Gaia saw the hatred in her brother’s eyes and didn’t know how to funnel it into more productive causes. Her brother had such passion, a heart that sizzled with fire. Why couldn’t he use that passion for something more current, such as fighting for the rights of the homeless or defending abused children? Freddy would make such a wonderful lawyer or social worker!

Unfortunately, he seemed stuck on this plan and hopefully she’d come up with a safe enough option. A plan that would focus his attention for a while, give him a purpose, so he might see how productive a full time job could be.

Sensing his almost impotent rage, she knew she was going to have to talk to someone about Freddy. He was wasting his life and couldn’t move on. And worse, he was now pulling her down with him. If he continued with this path, she was going to have to let him self-implode, to go down the path but warn the authorities that he needed help.

Even as she considered that, she pushed the thought away. Freddy was her family. The only family she had left. She should be helping him, not resenting him for his struggles. Her guilt hit her hard, as it always did, but she pushed it away and focused on trying to help her brother.

Stifling her angry words, she turned to face him, trying to show him that they were still a family. “I’m here, Freddy,” she said, putting a hand on his arm. With her touch and her words, he immediately calmed down and the fire in his eyes seemed to simmer instead of flame up. “I’m helping. I loved Dad too. And I’ll build up a plan for this if you think the old building will work. So let me do my part while you keep your job, okay?” She glanced at her watch again, and looked up into his eyes. “We need to start our day. We’re both going to be late if we don’t hurry.”

He breathed deeply, shrugging his shoulders as if he needed to get rid of some of the tension. Looking around once more, he nodded his head, almost eager for the plan to get started. “Yeah. I think it would be great, Gaia. And I’m sorry,” he finally replied and pulled her into a hug. “I just get so angry, thinking about how Dad drank himself to death after the sale of our house.”

Gaia pulled back, trying to get him to understand the truth. “You know no one pressured Dad to sell the house and land, right? He agreed to the terms of the sale all by himself.”

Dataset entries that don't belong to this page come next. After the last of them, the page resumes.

Lemma append_empty_r (s : string) : s +:+ "" = s.
Proof.
  induction s as [|c s IH]; [done|].
  change (String c (s +:+ "") = String c s). by rewrite IH.
Qed.

(** ** One iteration *)

Ltac unfold_body :=
  unfold generate_template, select_template, call_render_template,
    env_get_template, emit, bind, try_except, lift, modify, ret, raise.

Lemma rendered_snoc (template : string) (t : list event) (e : event) :
  rendered template (t ++ [e]) ↔
  rendered template t ∨
  ∃ output_dir params file,
    e = RenderTemplate output_dir template params file.
Proof.
  unfold rendered. split.
  - intros (o & p & f & Hin).
    apply elem_of_app in Hin as [Hin|Hin]; [left; eauto|].
    apply list_elem_of_singleton in Hin. right; eauto.
  - intros [(o & p & f & Hin)|(o & p & f & ->)]; exists o, p, f;
      apply elem_of_app; [by left|right]. by apply list_elem_of_singleton.
Qed.

Lemma rendered_mono (template : string) (t t' : list event) :
  t `prefix_of` t' → rendered template t → rendered template t'.
Proof.
  intros [k ->] (o & p & f & Hin). exists o, p, f.
  apply elem_of_app. by left.
Qed.

(** An iteration only adds to the record of calls. *)
Lemma generate_template_prefix w target config output_dir params x t :
  t `prefix_of`
    snd (generate_template w target config output_dir params x t).
Proof.
  unfold_body.
  repeat (case_match; simplify_eq/=);
    rewrite <-?(assoc_L (++)); first [done | by apply prefix_app_r].
Qed.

Gaia released her brother and walked over to the windows, looking out at the grey, churning waters of Puget Sound. The factory building was perfectly located on the waterfront, which made the views of the water incredible! She would absolutely love to live here, but the dream of this area changing from a weed-ridden building that was slowly deteriorating into a hub of a strong community was only a pipe dream. Making this old building into something beautiful again would be too costly and too dangerous.

Thinking of her father, about how he’d sold their declining, nearly bankrupt farm so many years ago to make room for a housing community, she sighed and tried one more time to get Freddy to see reason.

She felt him come up behind her again and knew from the first words out of his mouth that she’d failed. “Yeah, no one pressured him, but the deal was bad. He should have gotten more money for the land and you know it.”

She and her brother had had this conversation many times over the past few years, since her father finally passed away. Yes, their father had sold their farm and the price had seemed fair at the time. But her father hadn’t been a good farmer. They were in debt up to their ears and after the sale, her dad hadn’t been able to figure out another career, or even find a job. All his life, he’d thought of himself as a farmer, just like his father, and grandfather.

So when the money from the sale of their farm had run out, so had his will to live. He’d started drinking and he’d sunk into a depression, eventually dying of liver failure.

Gaia had taken over. She’d been seventeen at the time and had used her father’s life insurance to go to design school. She’d tried so hard to steer Freddy away from revenge against the Steele family, the owners of the corporation that had bought their father’s farmland, but he’d gotten this renovation plan into his brain and now he couldn’t stop. She wasn’t exactly sure how he was going to extract revenge through this project though. It just didn’t seem like it would work, even if Steele Industries took over the building, renovated the factory into condominiums and none of them sold, she still didn’t think that it would destroy the company. It was a huge corporation, with projects all over the United States, with several happening right here in Seattle, where business was booming at the same pace as the tech industries that were relocating to the city.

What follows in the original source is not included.